*Given information*.
(** The processor's view becomes the image of the checkpoint that begins. *)
Lemma begin_step κ κ' img u : cinv c κ → cstep c κ LBegin κ' → tag_ok c u →
  (last_flush c κ img u → last_ckpt c κ' img u) ∧ pend_ckpt c κ' (view c κ) u.
Proof.
  intros Hi Hs Hu. pose proof Hs as Hs0.
  inversion Hs as [ | | | | | | | | | | | |κ0 m' Hk Hcl Hm| | |]; subst.
  assert (∀ img b, holds c (k_mem κ) img b u → holds c m' img b u) as Hh.
  { intros img' b Hh o Ho. rewrite Hm. by apply Hh. }
  split.
  - unfold last_flush, last_ckpt. cbn [k_blocks k_mem k_b0]. intros HL.
    destruct (k_blocks κ !! u) as [[s b]|] eqn:Eu.
    + rewrite (Hcl _ _ _ Eu) in *. destruct HL as [HL|HL]; [|left; by apply Hh].
      right; right; right. exists b. split; [done|by apply Hh].
    + destruct HL as [HL|HL]; [left; by apply Hh|]. right; left.
      by eapply (backed_step _ _ _ _ _ _ _ Hi Hs0); [by left|..].
  - assert (holds c m' (view c κ) (base κ u) u) as Hv.
    { intros o Ho. rewrite Hm. unfold view. by destruct (home_addr u o Ho) as [-> ->]. }
    unfold pend_ckpt. cbn [k_blocks k_mem]. unfold PersistSpec.base in Hv.
    destruct (k_blocks κ !! u) as [[s b]|] eqn:Eu; [|done]. by rewrite (Hcl _ _ _ Eu).
Qed.

(** The checkpoint that ends becomes the last one. *)
Lemma finish_step κ κ' img u : cinv c κ → cstep c κ LFinish κ' →
  pend_ckpt c κ img u → last_run c κ' img u.
Proof.
  intros Hi Hs. inversion Hs as [ | | | | | | | | | | | | |κ0 m' Hk Hm| |]; subst.
  assert (∀ img b, holds c (k_mem κ) img b u → holds c m' img b u) as Hh.
  { intros img' b Hh o Ho. rewrite Hm. by apply Hh. }
  unfold pend_ckpt, last_run. cbn [k_blocks k_mem k_b0].
  destruct (k_blocks κ !! u) as [[s b]|] eqn:Eu; [|apply Hh].
  pose proof (ci_ck _ _ Hi _ _ _ Hk Eu).
  destruct s; try apply Hh; [naive_solver|]. intros (k&Hkb&Hb). exists k. split; [done|by apply Hh].
Qed.

(** ** Runs *)

Lemma csteps_one κ l κ' : cinv c κ → cstep c κ l κ' → csteps c κ [l] κ'.
Proof. intros. econstructor; [done|done|constructor]. Qed.

Lemma csteps_app κ ls κ1 ls' κ' : csteps c κ ls κ1 → csteps c κ1 ls' κ' → csteps c κ (ls ++ ls') κ'.
Proof. induction 1; [done|]. intros. simpl. econstructor; eauto. Qed.

Lemma csteps_snoc κ ls κ1 l κ' : csteps c κ ls κ1 → cinv c κ1 → cstep c κ1 l κ' →
  csteps c κ (ls ++ [l]) κ'.
Proof. intros ? ? ?. eapply csteps_app; [done|]. by apply csteps_one. Qed.

Lemma view_steps κ ls κ' x : csteps c κ ls κ' → 0 ≤ x < c_phy_range c →
  (∀ l, l ∈ ls → ¬ touches c l x) → view c κ' x = view c κ x.
Proof.
  intros Hs Hx. induction Hs as [|κ l κ1 ls κ' Hi H1 _ IH]; intros Hl; [done|].
  rewrite IH by (intros; apply Hl; set_solver). eapply view_step; eauto. apply Hl. set_solver.
Qed.

End Facts.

*Task statement*. Everything starting at the line containing "Hh|]. right; left." and ending at the line containing "(** The checkpoint" in the records above should be repeated exactly, and only that.

*Task response*.
    + destruct HL as [HL|HL]; [left; by apply Hh|]. right; left.
      by eapply (backed_step _ _ _ _ _ _ _ Hi Hs0); [by left|..].
  - assert (holds c m' (view c κ) (base κ u) u) as Hv.
    { intros o Ho. rewrite Hm. unfold view. by destruct (home_addr u o Ho) as [-> ->]. }
    unfold pend_ckpt. cbn [k_blocks k_mem]. unfold PersistSpec.base in Hv.
    destruct (k_blocks κ !! u) as [[s b]|] eqn:Eu; [|done]. by rewrite (Hcl _ _ _ Eu).
Qed.

(** The checkpoint that ends becomes the last one. *)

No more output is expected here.